[Start of section]

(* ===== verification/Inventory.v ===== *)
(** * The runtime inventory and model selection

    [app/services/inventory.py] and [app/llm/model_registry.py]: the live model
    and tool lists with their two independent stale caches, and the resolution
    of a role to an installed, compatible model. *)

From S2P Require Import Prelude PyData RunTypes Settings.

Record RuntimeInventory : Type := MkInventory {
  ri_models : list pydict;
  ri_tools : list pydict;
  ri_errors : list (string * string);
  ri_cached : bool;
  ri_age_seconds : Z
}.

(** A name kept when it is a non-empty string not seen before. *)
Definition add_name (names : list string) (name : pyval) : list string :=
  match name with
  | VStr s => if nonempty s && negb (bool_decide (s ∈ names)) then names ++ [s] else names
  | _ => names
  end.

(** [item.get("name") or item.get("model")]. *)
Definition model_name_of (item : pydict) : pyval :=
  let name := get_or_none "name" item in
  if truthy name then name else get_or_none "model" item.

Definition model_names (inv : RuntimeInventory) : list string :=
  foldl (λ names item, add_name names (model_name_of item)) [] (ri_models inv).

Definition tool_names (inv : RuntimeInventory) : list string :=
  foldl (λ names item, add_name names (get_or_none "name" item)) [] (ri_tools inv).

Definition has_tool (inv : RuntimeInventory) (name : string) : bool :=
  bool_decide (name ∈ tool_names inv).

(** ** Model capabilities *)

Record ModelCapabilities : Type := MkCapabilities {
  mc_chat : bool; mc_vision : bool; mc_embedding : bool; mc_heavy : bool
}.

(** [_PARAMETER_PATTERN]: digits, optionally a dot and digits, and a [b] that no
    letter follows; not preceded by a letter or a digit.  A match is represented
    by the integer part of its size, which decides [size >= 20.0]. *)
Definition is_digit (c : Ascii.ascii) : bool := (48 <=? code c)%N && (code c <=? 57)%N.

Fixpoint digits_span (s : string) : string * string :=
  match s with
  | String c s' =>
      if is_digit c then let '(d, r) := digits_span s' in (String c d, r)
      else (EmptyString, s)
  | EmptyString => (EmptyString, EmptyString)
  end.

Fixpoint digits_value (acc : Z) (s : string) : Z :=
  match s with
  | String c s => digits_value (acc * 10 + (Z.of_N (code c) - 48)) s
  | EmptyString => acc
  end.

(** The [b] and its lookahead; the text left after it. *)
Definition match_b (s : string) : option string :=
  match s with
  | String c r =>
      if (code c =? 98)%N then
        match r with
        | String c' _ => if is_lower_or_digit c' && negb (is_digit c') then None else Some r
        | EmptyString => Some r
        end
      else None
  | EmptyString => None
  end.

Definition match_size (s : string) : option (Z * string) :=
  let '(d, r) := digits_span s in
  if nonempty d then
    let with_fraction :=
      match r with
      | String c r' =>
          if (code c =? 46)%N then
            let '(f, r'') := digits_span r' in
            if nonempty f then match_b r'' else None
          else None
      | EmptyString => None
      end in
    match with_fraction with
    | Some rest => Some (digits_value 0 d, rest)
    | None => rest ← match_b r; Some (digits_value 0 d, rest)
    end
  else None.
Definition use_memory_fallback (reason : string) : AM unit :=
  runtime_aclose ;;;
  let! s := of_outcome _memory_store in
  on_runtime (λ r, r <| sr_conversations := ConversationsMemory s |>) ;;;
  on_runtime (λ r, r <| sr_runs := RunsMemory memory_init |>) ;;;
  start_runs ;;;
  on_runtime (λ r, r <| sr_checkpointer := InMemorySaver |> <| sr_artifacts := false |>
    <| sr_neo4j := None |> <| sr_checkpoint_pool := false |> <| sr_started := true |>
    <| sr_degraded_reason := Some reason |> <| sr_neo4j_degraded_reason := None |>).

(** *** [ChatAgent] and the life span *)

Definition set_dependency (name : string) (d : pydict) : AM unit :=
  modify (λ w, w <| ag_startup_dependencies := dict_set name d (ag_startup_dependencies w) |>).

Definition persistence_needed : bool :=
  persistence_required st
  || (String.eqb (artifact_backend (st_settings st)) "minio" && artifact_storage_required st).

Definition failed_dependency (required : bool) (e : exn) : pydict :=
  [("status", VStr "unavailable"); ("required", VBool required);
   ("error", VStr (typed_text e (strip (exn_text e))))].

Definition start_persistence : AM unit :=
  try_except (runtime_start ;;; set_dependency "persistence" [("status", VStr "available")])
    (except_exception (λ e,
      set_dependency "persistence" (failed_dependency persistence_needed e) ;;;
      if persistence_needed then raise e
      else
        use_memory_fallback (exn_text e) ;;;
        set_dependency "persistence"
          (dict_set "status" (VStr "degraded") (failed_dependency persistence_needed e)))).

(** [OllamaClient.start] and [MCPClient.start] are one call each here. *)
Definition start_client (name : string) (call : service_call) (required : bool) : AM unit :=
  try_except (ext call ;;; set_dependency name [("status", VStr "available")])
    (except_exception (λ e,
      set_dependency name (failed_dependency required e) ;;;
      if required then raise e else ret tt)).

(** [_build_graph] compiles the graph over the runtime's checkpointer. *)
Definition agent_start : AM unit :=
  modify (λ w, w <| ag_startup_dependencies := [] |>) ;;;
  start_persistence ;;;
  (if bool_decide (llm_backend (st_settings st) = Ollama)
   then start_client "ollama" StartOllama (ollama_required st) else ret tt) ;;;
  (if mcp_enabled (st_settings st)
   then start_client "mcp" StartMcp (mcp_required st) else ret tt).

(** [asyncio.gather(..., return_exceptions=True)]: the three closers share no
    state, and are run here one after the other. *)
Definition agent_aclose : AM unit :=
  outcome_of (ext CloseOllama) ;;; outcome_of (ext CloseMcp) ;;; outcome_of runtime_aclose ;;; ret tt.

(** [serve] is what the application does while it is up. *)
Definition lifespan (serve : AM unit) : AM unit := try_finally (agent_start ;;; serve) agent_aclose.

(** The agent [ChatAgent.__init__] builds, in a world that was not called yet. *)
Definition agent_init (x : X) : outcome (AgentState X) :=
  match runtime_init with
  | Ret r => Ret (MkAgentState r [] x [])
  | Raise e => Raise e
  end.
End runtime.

[End of section]

◆ PROBLEM DETAILS ◆
The answer must be all the lines above that hold the word "item".

◆ WRITTEN SOLUTION ◆
(** [item.get("name") or item.get("model")]. *)
Definition model_name_of (item : pydict) : pyval :=
  let name := get_or_none "name" item in
  if truthy name then name else get_or_none "model" item.
  foldl (λ names item, add_name names (model_name_of item)) [] (ri_models inv).
  foldl (λ names item, add_name names (get_or_none "name" item)) [] (ri_tools inv).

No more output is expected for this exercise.